Spin-Torque Generation in Topological-Insulator-Based Heterostructures

TL;DR

This paper investigates the origin of spin-torque in topological insulator heterostructures, focusing on surface state contributions and providing a unified theoretical framework for different bilayer configurations.

Contribution

It introduces a theoretical model describing spin-torque generation from topological surface states in various heterostructures, clarifying mechanisms and setting constraints.

Findings

Large spin-torque efficiencies in TI/FM bilayers

Dominance of spin-transfer-like torque in TI/mdTI bilayers

Model explains spin-torque generation but not magnitude enhancements

Abstract

Heterostructures utilizing topological insulators exhibit a remarkable spin-torque efficiency. However, the exact origin of the strong torque, in particular whether it stems from the spin-momentum locking of the topological surface states or rather from spin-Hall physics of the topological-insulator bulk remains unclear. Here, we explore a mechanism of spin-torque generation purely based on the topological surface states.
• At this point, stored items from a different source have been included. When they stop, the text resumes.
Lemma od_get_set k k' v (m : OrderedDict) :
  od_get k' (od_set k v m) = if decide (k' = k) then Some v else od_get k' m.
Proof.
  induction m as [|[k0 v0] m IH]; simpl.
  - repeat case_decide; congruence.
  - repeat (case_decide; simpl; subst); try congruence.
Qed.

Lemma od_get_app_l k (m b : OrderedDict) d :
  od_get k m = Some d → od_get k (m ++ b) = Some d.
Proof.
  induction m as [|[k0 v0] m IH]; simpl; [done|].
  case_decide; auto.
Qed.

Lemma od_get_app_r k (m b : OrderedDict) :
  od_get k m = None → od_get k (m ++ b) = od_get k b.
Proof.
  induction m as [|[k0 v0] m IH]; simpl; [done|].
  case_decide; [done | auto].
Qed.

Lemma od_keys_app (m b : OrderedDict) : od_keys (m ++ b) = od_keys m ++ od_keys b.
Proof. unfold od_keys. by rewrite fmap_app. Qed.

(** ** One resolver asked about each open requirement *)

(** The loop body of [resolve_individually], with the two filters read as
    [accepted]. *)
Lemma resolve_individually_cons kw i r q todo rtd :
  resolve_individually kw i r (q :: todo) rtd =
  if od_mem q rtd || negb (resolvable_type (req_type q))
  then resolve_individually kw i r todo rtd
  else
    let '(m, tr) :=
      resolve_individually kw i r todo
        (if accepted kw (answer kw r q)
         then rtd ++ [(q, answer kw r q)] else rtd) in
    (m, ev_resolve i q :: tr).
Proof.
  cbn [resolve_individually]. destruct (od_mem q rtd) eqn:Hmem; [done|].
  destruct (resolvable_type (req_type q)); [|done]. cbn [orb negb].
  apply od_mem_false in Hmem. unfold accepted. fold (answer kw r q).
  destruct (kw_exact kw && negb (dep_exact (answer kw r q))); [done|].
  destruct (is_NullDependency (answer kw r q)); [done|].
  cbn [negb andb]. by rewrite od_set_absent.
Qed.

Lemma resolve_individually_app kw i r todo rtd m tr :
  resolve_individually kw i r todo rtd = (m, tr) →
  ∃ block : OrderedDict,
    m = rtd ++ block ∧ (od_keys block `sublist_of` todo) ∧
    NoDup (od_keys block) ∧
    Forall (λ e, (e.1 ∉ od_keys rtd) ∧ single_answer kw r e.1 = Some e.2) block.
Proof.
  revert rtd m tr. induction todo as [|q todo IH]; intros rtd m tr.
  - intros [= <- <-]. exists []. rewrite app_nil_r.
    split_and!; [done|done|constructor|constructor].
  - rewrite resolve_individually_cons.
    destruct (od_mem q rtd || negb (resolvable_type (req_type q))) eqn:Hc.
    { intros H. destruct (IH _ _ _ H) as (b & -> & Hs & Hnd & Hf).
      exists b. split_and!; auto. by apply sublist_cons. }
    apply orb_false_iff in Hc as [Hmem Hty].
    apply od_mem_false in Hmem. apply negb_false_iff in Hty.
    destruct (resolve_individually kw i r todo _) as [m' tr'] eqn:Hrec.
    intros [= <- <-]. destruct (IH _ _ _ Hrec) as (b & -> & Hs & Hnd & Hf).
    destruct (accepted kw (answer kw r q)) eqn:Hacc.
    + exists ((q, answer kw r q) :: b). rewrite <- app_assoc.
      assert (Hb : Forall (λ e, (e.1 ∉ od_keys rtd) ∧ e.1 ≠ q) b).
      { eapply Forall_impl; [exact Hf|]. intros e [Hn _].
        rewrite od_keys_app in Hn. rewrite not_elem_of_app in Hn.
        destruct Hn as [Hn1 Hn2]. split; [done|]. intros Heq.
        apply Hn2. rewrite Heq. apply list_elem_of_here. }
      split_and!; [done|by apply sublist_skip| |].
      * unfold od_keys. simpl. apply NoDup_cons. split; [|exact Hnd].
        intros Hin. apply list_elem_of_fmap in Hin as (e & He1 & He2).
        eapply Forall_forall in Hb; [|exact He2]. destruct Hb as [_ Hb].
        by apply Hb.
      * constructor.
        -- split; [done|]. unfold single_answer. cbn. by rewrite Hty, Hacc.
        -- apply Forall_forall. intros e He. split.
           ++ eapply Forall_forall in Hb; [|exact He]. by destruct Hb.
           ++ eapply Forall_forall in Hf; [|exact He]. by destruct Hf.
    + exists b. split_and!; auto. by apply sublist_cons.
Qed.
(** * ediff: running two shell commands and diffing their output

    A shallow embedding of [ediff.c].  The program is a short sequence of
    library and system calls, so the embedding is a state-and-exit monad
    over the part of the process the calls can observe:

    - the descriptor table of the calling process (a finite map from
      descriptor numbers to open files, each with its close-on-exec flag),
      together with the pipe objects the descriptors refer to;
    - the heap cells that hold the strings made by [strdup];
    - the history of system calls issued so far.

    Everything the process cannot decide by itself (whether an allocation,
    a [pipe], a [fork] or an [exec] is granted, what [fork] returns, what
    uninitialised memory contains, the environment block) is read from an
    environment record [env], over which all theorems quantify.

    Integers follow the LP64 data model of the glibc targets the program
    is written for ([secure_getenv], [err.h]): [size_t] is 64 bits wide and
    wraps around, a pointer is 8 bytes. *)

From stdpp Require Import base numbers option list strings gmap fin_maps fin_sets.
From Stdlib Require Import ZArith Lia.

Set Default Proof Using "Type".

(** ** Constants of the source *)

(** [#define DIFF_MAXFD (4)] *)
Definition DIFF_MAXFD : nat := 4.
(** [#define DEFAULT_SHELL "/bin/sh"] *)
Definition DEFAULT_SHELL : string := "/bin/sh".
(** [#define DIFF_CMD "diff"] *)
Definition DIFF_CMD : string := "diff".

(** ** Machine integers *)

Definition SIZE_MAX : Z := 2 ^ 64 - 1.
Definition PTRDIFF_MAX : Z := 2 ^ 63 - 1.
(** [sizeof(char * )] *)
Definition PTR_SIZE : Z := 8.

(** Arithmetic on [size_t] is taken modulo [SIZE_MAX + 1]. *)
Definition size_wrap (z : Z) : Z := (z mod (SIZE_MAX + 1))%Z.

(** ** Memory *)

(** A heap location; a C pointer is a location or [NULL]. *)
Abbreviation loc := nat (only parsing).
Abbreviation ptr := (option nat) (only parsing).
Abbreviation NULL := (@None nat) (only parsing).

(** ** Descriptors *)

(** What a descriptor refers to: something the process was started with, or
    one end of a pipe object. *)
Inductive ofile : Type :=
  | Inherited (n : nat)
  | PipeRd (p : nat)
  | PipeWr (p : nat).

Global Instance ofile_eq_dec : EqDecision ofile.
Proof. solve_decision. Defined.

(** One slot of the descriptor table. *)
Record fdesc : Type := FDesc { fd_file : ofile; fd_cloexec : bool }.

Global Instance fdesc_eq_dec : EqDecision fdesc.
Proof. solve_decision. Defined.

(** A pipe object of the kernel: the bytes written and not yet read, and the
    number of write ends held by other processes. *)
Record pipe_obj : Type := PipeObj { pipe_buf : list Z; pipe_far_writers : nat }.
We consider topological-insulator-based bilayers involving ferromagnetic metal (TI/FM) and magnetically doped topological insulators (TI/mdTI), respectively. By ascribing the key theoretical differences between the two setups to location and number of active surface states, we describe both setups within the same framework of spin diffusion of the non-equilibrium spin density of the topological surface states. For the TI/FM bilayer, we find large spin-torque efficiencies of roughly equal magnitude for both in-plane and out-of-plane spin torques. For the TI/mdTI bilayer, we elucidate the dominance of the spin-transfer-like torque. However, we cannot explain the orders of magnitude enhancement reported. Nevertheless, our model gives an intuitive picture of spin-torque generation in topological-insulator-based bilayers and provides theoretical constraints on spin-torque generation due to topological surface states.